━━ Records for this exercise
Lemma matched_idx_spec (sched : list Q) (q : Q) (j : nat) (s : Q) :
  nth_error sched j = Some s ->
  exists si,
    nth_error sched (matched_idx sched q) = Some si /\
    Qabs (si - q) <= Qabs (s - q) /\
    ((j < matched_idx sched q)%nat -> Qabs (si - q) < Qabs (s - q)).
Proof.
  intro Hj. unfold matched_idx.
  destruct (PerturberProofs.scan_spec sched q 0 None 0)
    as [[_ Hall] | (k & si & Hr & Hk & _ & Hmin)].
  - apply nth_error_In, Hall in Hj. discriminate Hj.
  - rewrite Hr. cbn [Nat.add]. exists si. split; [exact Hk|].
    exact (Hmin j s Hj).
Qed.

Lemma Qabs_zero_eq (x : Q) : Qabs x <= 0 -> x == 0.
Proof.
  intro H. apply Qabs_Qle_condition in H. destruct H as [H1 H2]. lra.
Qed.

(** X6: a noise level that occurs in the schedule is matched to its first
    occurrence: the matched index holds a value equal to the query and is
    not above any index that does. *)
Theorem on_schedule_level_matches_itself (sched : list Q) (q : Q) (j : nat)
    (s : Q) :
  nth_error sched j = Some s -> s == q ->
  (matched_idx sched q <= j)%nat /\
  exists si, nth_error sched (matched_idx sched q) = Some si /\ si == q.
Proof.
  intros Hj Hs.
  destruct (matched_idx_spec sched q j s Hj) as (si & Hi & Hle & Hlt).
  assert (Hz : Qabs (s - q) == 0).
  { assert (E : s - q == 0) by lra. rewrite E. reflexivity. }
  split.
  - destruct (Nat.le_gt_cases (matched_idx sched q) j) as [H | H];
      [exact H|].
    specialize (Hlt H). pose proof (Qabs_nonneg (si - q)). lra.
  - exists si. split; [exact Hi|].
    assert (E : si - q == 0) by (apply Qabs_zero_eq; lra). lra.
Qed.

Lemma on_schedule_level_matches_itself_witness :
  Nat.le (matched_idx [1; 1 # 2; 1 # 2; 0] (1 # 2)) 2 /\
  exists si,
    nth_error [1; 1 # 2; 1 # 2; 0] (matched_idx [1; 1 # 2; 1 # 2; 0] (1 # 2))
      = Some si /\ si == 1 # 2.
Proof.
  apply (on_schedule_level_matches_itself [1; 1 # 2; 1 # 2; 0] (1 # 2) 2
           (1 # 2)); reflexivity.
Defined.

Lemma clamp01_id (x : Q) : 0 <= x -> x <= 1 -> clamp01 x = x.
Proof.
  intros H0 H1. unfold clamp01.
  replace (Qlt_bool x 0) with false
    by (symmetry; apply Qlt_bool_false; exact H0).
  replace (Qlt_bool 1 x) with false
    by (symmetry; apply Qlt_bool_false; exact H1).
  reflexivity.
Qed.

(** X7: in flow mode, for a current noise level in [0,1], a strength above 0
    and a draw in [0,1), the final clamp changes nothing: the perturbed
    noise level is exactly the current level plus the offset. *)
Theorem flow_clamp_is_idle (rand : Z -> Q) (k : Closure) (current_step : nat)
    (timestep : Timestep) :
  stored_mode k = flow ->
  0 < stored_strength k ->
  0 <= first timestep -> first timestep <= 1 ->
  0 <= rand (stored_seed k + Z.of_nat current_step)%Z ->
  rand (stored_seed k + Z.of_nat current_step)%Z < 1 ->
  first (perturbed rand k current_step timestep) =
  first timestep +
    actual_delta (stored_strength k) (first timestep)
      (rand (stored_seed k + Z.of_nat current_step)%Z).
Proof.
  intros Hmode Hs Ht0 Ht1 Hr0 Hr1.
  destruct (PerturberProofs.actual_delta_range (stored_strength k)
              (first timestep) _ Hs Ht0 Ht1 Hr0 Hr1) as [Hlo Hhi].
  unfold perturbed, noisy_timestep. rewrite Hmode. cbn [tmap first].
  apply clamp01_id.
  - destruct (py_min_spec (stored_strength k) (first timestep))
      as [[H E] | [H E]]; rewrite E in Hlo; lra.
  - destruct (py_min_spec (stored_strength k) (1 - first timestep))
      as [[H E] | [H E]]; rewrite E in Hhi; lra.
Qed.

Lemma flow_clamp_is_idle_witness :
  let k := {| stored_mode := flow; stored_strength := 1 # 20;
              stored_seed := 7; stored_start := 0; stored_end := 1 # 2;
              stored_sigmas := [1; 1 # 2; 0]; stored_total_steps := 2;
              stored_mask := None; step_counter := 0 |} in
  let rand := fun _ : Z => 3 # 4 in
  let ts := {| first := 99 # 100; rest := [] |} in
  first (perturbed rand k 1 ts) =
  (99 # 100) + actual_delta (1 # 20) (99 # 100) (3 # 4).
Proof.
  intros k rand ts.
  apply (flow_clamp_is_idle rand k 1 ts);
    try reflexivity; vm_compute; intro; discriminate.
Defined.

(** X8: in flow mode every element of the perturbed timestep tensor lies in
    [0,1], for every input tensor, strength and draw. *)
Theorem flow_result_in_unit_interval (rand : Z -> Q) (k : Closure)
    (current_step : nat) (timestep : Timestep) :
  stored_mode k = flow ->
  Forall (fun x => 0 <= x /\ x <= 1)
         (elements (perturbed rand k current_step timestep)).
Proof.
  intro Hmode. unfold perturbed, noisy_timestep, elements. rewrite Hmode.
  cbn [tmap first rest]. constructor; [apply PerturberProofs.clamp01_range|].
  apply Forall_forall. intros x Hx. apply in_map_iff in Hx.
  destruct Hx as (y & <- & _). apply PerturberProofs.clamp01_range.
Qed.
━━━━
━━ Records for this exercise
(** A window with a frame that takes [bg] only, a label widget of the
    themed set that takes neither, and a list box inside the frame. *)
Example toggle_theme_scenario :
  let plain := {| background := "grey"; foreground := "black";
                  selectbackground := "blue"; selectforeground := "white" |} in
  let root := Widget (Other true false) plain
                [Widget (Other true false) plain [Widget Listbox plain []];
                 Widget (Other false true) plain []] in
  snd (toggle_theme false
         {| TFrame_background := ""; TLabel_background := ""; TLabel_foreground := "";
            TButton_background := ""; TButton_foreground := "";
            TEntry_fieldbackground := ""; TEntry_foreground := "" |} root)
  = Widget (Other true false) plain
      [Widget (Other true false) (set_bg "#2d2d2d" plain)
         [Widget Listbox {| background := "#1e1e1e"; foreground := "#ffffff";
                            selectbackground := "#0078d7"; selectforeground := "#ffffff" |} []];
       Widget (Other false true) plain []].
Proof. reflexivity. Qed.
━━━━
━━ Records for this exercise
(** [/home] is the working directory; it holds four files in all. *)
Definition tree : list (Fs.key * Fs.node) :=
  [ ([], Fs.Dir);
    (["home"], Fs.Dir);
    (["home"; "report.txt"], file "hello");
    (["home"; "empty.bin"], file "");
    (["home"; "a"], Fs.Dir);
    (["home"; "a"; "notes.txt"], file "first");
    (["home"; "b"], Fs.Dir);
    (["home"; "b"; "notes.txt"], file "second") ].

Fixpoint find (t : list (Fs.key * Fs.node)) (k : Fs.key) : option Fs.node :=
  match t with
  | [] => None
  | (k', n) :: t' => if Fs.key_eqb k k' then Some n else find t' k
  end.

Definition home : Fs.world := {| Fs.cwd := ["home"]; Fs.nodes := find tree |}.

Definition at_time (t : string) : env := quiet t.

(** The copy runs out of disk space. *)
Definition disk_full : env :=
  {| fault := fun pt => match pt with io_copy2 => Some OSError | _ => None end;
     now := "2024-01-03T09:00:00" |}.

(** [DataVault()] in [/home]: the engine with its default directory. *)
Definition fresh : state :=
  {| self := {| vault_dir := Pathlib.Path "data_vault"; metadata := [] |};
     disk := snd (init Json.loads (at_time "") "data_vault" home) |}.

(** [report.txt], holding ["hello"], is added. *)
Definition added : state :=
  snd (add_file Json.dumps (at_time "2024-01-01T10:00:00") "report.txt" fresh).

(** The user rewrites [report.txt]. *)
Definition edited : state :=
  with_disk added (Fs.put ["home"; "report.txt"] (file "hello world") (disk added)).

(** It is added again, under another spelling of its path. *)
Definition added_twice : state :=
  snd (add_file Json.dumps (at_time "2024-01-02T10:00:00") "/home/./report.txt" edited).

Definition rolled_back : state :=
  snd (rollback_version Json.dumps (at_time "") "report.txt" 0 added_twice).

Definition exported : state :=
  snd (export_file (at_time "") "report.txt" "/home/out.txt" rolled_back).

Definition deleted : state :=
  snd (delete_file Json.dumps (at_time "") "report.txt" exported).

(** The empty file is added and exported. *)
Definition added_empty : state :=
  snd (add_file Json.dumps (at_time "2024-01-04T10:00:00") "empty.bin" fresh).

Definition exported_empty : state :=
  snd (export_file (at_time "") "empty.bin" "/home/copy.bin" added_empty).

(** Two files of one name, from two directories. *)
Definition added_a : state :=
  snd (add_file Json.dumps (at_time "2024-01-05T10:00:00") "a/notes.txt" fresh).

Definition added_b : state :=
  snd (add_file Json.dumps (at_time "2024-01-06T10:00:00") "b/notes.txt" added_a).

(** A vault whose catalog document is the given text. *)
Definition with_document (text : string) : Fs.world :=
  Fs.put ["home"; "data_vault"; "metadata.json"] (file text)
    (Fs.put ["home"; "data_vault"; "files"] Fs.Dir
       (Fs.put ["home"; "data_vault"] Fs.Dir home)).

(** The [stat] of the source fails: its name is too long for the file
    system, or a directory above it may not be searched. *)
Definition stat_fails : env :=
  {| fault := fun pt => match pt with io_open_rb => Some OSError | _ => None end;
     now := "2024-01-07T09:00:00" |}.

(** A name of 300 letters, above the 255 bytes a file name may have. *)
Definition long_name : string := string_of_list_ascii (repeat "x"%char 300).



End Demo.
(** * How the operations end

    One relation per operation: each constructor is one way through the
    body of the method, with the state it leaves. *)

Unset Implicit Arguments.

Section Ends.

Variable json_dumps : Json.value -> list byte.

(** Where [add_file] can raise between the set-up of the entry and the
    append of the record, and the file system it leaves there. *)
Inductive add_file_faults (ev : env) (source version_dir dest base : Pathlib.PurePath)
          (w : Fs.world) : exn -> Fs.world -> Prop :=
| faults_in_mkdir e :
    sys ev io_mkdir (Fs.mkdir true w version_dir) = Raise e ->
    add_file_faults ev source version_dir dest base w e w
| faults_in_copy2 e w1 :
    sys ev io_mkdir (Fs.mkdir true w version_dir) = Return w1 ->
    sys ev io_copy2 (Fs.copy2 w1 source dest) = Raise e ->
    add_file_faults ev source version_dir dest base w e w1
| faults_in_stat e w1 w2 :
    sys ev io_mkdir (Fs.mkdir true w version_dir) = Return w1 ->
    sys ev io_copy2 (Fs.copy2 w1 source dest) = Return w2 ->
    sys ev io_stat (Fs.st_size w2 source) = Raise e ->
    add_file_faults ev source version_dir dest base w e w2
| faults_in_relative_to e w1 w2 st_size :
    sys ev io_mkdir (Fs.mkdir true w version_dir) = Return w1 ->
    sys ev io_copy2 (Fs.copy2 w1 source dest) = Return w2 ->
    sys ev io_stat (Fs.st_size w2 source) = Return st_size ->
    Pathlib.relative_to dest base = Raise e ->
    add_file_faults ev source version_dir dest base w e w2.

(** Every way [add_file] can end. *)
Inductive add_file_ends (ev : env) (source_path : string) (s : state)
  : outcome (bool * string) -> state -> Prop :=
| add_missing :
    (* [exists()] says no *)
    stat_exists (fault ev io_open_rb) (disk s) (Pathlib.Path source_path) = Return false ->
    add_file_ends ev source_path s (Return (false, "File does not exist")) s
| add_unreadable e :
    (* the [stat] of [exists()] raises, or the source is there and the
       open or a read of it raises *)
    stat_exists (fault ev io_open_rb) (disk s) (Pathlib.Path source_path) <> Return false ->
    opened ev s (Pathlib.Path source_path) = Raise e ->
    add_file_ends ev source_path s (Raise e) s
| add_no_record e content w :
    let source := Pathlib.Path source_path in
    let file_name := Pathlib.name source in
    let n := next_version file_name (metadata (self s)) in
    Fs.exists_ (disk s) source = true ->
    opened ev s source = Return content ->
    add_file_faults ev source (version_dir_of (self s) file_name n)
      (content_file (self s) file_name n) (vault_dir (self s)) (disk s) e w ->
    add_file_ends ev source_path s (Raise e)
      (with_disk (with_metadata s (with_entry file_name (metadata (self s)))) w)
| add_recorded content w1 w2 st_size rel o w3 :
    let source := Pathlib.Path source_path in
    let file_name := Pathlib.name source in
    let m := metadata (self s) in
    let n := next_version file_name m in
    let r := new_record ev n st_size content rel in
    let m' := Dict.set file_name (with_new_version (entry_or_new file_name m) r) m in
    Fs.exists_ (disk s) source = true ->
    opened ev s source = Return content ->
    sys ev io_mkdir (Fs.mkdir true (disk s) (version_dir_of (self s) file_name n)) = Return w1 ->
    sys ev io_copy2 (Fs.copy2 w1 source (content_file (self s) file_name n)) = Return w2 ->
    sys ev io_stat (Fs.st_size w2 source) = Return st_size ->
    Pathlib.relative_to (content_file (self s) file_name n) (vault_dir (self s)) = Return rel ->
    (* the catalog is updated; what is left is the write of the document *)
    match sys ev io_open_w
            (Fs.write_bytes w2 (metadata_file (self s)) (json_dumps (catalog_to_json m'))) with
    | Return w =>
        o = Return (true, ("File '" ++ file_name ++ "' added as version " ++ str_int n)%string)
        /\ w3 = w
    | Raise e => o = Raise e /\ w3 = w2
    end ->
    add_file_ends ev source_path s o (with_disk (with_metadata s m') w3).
━━━━
On how many lines of the data does the word "directory" appear? Only the number is wanted.

» **Task result**
3